Uranium: Stubborn Sellers, Cheap Buyers
By Andrew Nelson
Last week was another slow one on the uranium spot market. There were just three transactions concluded, reports industry analyst TradeTech, who noted 350, 000 pounds of stock changed hands.
The thin volume did little to help the spot price, with TradeTech's Weekly U3O8 Spot Price Indicator slipping US10c to US$39.75/lb. While not a significant move in and of itself, what is relevant is that the price remains below what is becoming a key psychological barrier at US$40/lb.

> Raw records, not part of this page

(** The free list after the loop and the cut. *)
Lemma mp_link_other n p bs o w a :
  0 < bs → (∀ i, o ≤ i < o + Z.of_nat n → a ≠ p + i * mp_stride bs) → mp_link n p bs o w !! a = w !! a.
Proof.
  intros Hbs. revert o w. induction n as [|n IH]; intros o w Ha; [done|]. simpl.
  rewrite IH by (intros i Hi; apply Ha; lia). rewrite lookup_insert_ne; [done|].
  intros E. apply (Ha o); lia.
Qed.
Lemma mp_link_lookup n p bs o w i :
  0 < bs → o ≤ i < o + Z.of_nat n →
  mp_link n p bs o w !! (p + i * mp_stride bs) = Some (p + (i + 1) * mp_stride bs).
Proof.
  intros Hbs. revert o w. induction n as [|n IH]; intros o w Hi; [lia|]. simpl.
  destruct (decide (i = o)) as [->|Hne]; [|apply IH; lia].
  rewrite mp_link_other, lookup_insert_eq; [done|done|]. unfold mp_stride. intros j Hj E. nia.
Qed.
Lemma word_list_seq w p bs n (len : nat) : ∀ o,
  0 < p → 0 < bs → 0 ≤ o → o + Z.of_nat len = n →
  (∀ i, 0 ≤ i < n → w !! (p + i * mp_stride bs) =
     Some (if i =? n - 1 then 0 else p + (i + 1) * mp_stride bs)) →
  word_list w (if (len =? 0)%nat then 0 else p + o * mp_stride bs)
    ((λ i, p + i * mp_stride bs) <$> seqZ o (Z.of_nat len)).
Proof.
  induction len as [|len IH]; intros o Hp Hbs Ho Hn Hw; [done|].
  rewrite seqZ_cons by lia. rewrite fmap_cons. cbn [Nat.eqb]. unfold word_list in *. cbn [slist].
  split; [done|]. split; [unfold mp_stride; nia|]. eexists. split; [apply Hw; lia|]. simpl.
  replace (Z.succ o) with (o + 1) by lia. replace (Z.pred (Z.of_nat (S len))) with (Z.of_nat len) by lia.
  specialize (IH (o + 1) Hp Hbs). replace (if o =? n - 1 then 0 else p + (o + 1) * mp_stride bs)
    with (if (len =? 0)%nat then 0 else p + (o + 1) * mp_stride bs); [apply IH; [lia..|done]|].
  destruct (Nat.eqb_spec len 0), (Z.eqb_spec o (n - 1)); try done; lia.
Qed.
Lemma mp_format_inv mp start size bs count w w' :
  mp_format start bs count w = Some w' → 0 < start → 0 < bs → count < 4294967296 → mp ≠ 0 →
  mp_inv mp (MemPool start size bs start count count) w' (mp_blocks start bs count) [].
Proof.
  unfold mp_format. destruct (Z.ltb_spec 0 count) as [Hc|]; [|done]. intros [= <-] Hst Hbs Hmax Hmp.
  constructor; simpl; try done; try lia.
  - by rewrite app_nil_r.
  - pose proof (word_list_seq (<[start + (count - 1) * mp_stride bs := 0]> (mp_link (Z.to_nat count) start bs 0 w))
      start bs count (Z.to_nat count) 0) as H.
    replace (Z.to_nat count =? 0)%nat with false in H by (symmetry; apply Nat.eqb_neq; lia).
    unfold mp_blocks. rewrite Z2Nat.id in H by lia. rewrite Z.mul_0_l, Z.add_0_r in H. apply H; try lia.
    intros i Hi. destruct (Z.eqb_spec i (count - 1)) as [->|Hne].
    + by rewrite lookup_insert_eq.
    + rewrite lookup_insert_ne by (unfold mp_stride; nia). apply mp_link_lookup; lia.
  - by intros b ?%not_elem_of_nil.
  - unfold mp_blocks. rewrite length_fmap, length_seqZ. lia.
Qed.

Record mp_ok (mp : Z) (m : rt_mempool) (free used : list Z) (k : kernel) : Prop := {
  po_pool : mempools k !! mp = Some m;
  po_inv : mp_inv mp m (pool_words k) free used
}.

Section claims.
Context `{CB : Callbacks}.
Lemma wp_mp_at k mp m (Q : rt_mempool → kernel → Prop) : mempools k !! mp = Some m → Q m k → wp (mp_at mp) Q k.
Proof. apply wp_deref. Qed.
Lemma wp_upd_mp k mp m f (Q : unit → kernel → Prop) :
  mempools k !! mp = Some m → Q tt (set_mempools (<[mp := f m]> (mempools k)) k) → wp (upd_mp mp f) Q k.
Proof. intros Hm HQ. unfold upd_mp. wp_simpl. by eapply wp_mp_at. Qed.
Lemma wp_word_at k a v (Q : Z → kernel → Prop) : pool_words k !! a = Some v → Q v k → wp (word_at a) Q k.
Proof. apply wp_deref. Qed.

Lemma mp_take_run k mp m b free used :
  mp_ok mp m (b :: free) used k →
  wp (mp_take mp) (λ r k', r = b + 4 ∧ ∃ m', mp_ok mp m' free (b :: used) k' ∧
    mp_block_size m' = mp_block_size m ∧
    k' = set_pool_words (<[b := mp]> (pool_words k)) (set_mempools (<[mp := m']> (mempools k)) k)) k.
Proof.
  intros [Hm Hinv]. pose proof (mp_inv_nodup _ _ _ _ _ Hinv) as Hnd.
  destruct Hinv as [Hb (El & Hb0 & n & Hn & Hf) Hu Hc Hst Hsz Htot Hmp]. simpl in Hc.
  assert (Z.of_nat (length free) + 1 ≤ mp_block_total_count m) as Hmax.
  { apply Permutation_length in Hb. unfold mp_blocks in Hb.
    rewrite length_fmap, length_seqZ, length_app in Hb. simpl in Hb. lia. }
  unfold mp_take, set_word. wp_simpl. eapply wp_upd_mp; [done|]. wp_simpl.
  eapply wp_mp_at; [simpl; by rewrite lookup_insert_eq|]. wp_simpl. simpl. rewrite El.
  split; [by rewrite (proj2 (Z.eqb_neq _ _))|]. eapply wp_word_at; [done|]. wp_simpl.
  eapply wp_upd_mp; [simpl; by rewrite lookup_insert_eq|]. wp_simpl. simpl.
  split; [done|]. rewrite insert_insert_eq. eexists. split; [|split; [|done]]; [|done].
  apply NoDup_cons in Hnd as [Hbn Hnd]. rewrite elem_of_app in Hbn.
  constructor; [simpl; by rewrite lookup_insert_eq|]. constructor; simpl; try done.
  - rewrite <-Hb. simpl. by rewrite <-Permutation_middle.
  - apply slist_insert_ne; naive_solver.
  - intros a [->|Ha]%elem_of_cons; [by rewrite lookup_insert_eq|].
    rewrite lookup_insert_ne; [by apply Hu|]. naive_solver.
  - rewrite u32_small; lia.
Qed.

(** Allocating from a pool with a free block: the call returns the memory
    behind the word of the first free block, which is in use from then on, and
    apart by a whole block from every other block in use. *)
Theorem rt_mp_alloc_takes k mp m b free used time :
  mp_ok mp m (b :: free) used k →
  wp (rt_mp_alloc mp time) (λ r k', r = Ret (b + 4) ∧ (∃ m', mp_ok mp m' free (b :: used) k') ∧
    tlists k' = tlists k ∧ threads k' = threads k ∧
    Forall (λ u, b + mp_stride (mp_block_size m) ≤ u ∨ u + mp_stride (mp_block_size m) ≤ b) used) k.
Proof.
  intros Hok. pose proof Hok as [Hm Hinv]. pose proof (mp_inv_nodup _ _ _ _ _ Hinv) as Hnd.
  unfold rt_mp_alloc, mp_alloc_loop. wp_simpl.
  split; [by rewrite (proj2 (Z.eqb_neq _ _)) by apply (pi_mp _ _ _ _ _ Hinv)|].
  eapply wp_mp_at; [done|]. wp_simpl. rewrite (pi_count _ _ _ _ _ Hinv).
  rewrite (proj2 (Z.eqb_neq _ _)) by (simpl; lia). wp_simpl.
  eapply wp_mono; [by apply mp_take_run|]. intros r k' (-> & m' & Hok' & _ & ->). apply wp_ret.
  split; [done|]. split; [by exists m'|]. do 2 (split; [done|]).
  apply NoDup_cons in Hnd as [Hbn _]. rewrite Forall_forall. intros u Hu.
  apply (mp_blocks_spread (mp_start_address m) _ (mp_block_total_count m)); [apply Hinv|..].
  - rewrite <-(pi_blocks _ _ _ _ _ Hinv). by left.
  - rewrite <-(pi_blocks _ _ _ _ _ Hinv). apply elem_of_cons. right. set_solver.
  - intros ->. set_solver.
Qed.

Sure, the drop below $40 is starting to draw in buyers, but they are speculative buyers only interested in the low, low prices on offer for the most part. TradeTech did report some new discretionary buying interest starting to emerge, with four utilities reportedly heading into the market to test the waters over the next few weeks.
All up, the new demand totals around 900,000 pounds, but once again and as has been increasingly the case over the previous few months, deliveries aren't being sought until later this year and early next. Making matters worse is that this new demand has also been drawn out by the low prices, with prospective buyers looking to lock in prices even below those being currently offered by the bulk of sellers.
TradeTech notes there has been almost no action involving shorter dated deliveries even for stock priced a little lower than the market. The consultant points out that there are currently a handful of sellers offering sub-spot prices, but for immediate delivery. As we can see by the market activity data, there haven't been many takers.
For the most part, sellers continue to hold firm against the speculative demand for lower prices. One of the biggest supports is the increasing expectation of higher prices later this and through next year once Japan approves the restarting of its nuclear fleet. (More on this in Japan's Reactor Restarts Will Be The Turning Point For Uranium).
Despite the longer dated demand, the term market saw no action last week. There is growing demand in the market, with a number of non-US utilities out there looking for offers for a total of around 8m pounds with delivers ranging from 2014 to 2020. TradeTech continues to expect some new demand over the next few months, with a number of US and non-US utilities contemplating taking the plunge.
The speculation was little comfort to last week's numbers, with TradeTech's Mid-Term U3O8Price Indicator staying put at US$44/lb and the Long-Term Price Indicator remaining at US$57.00.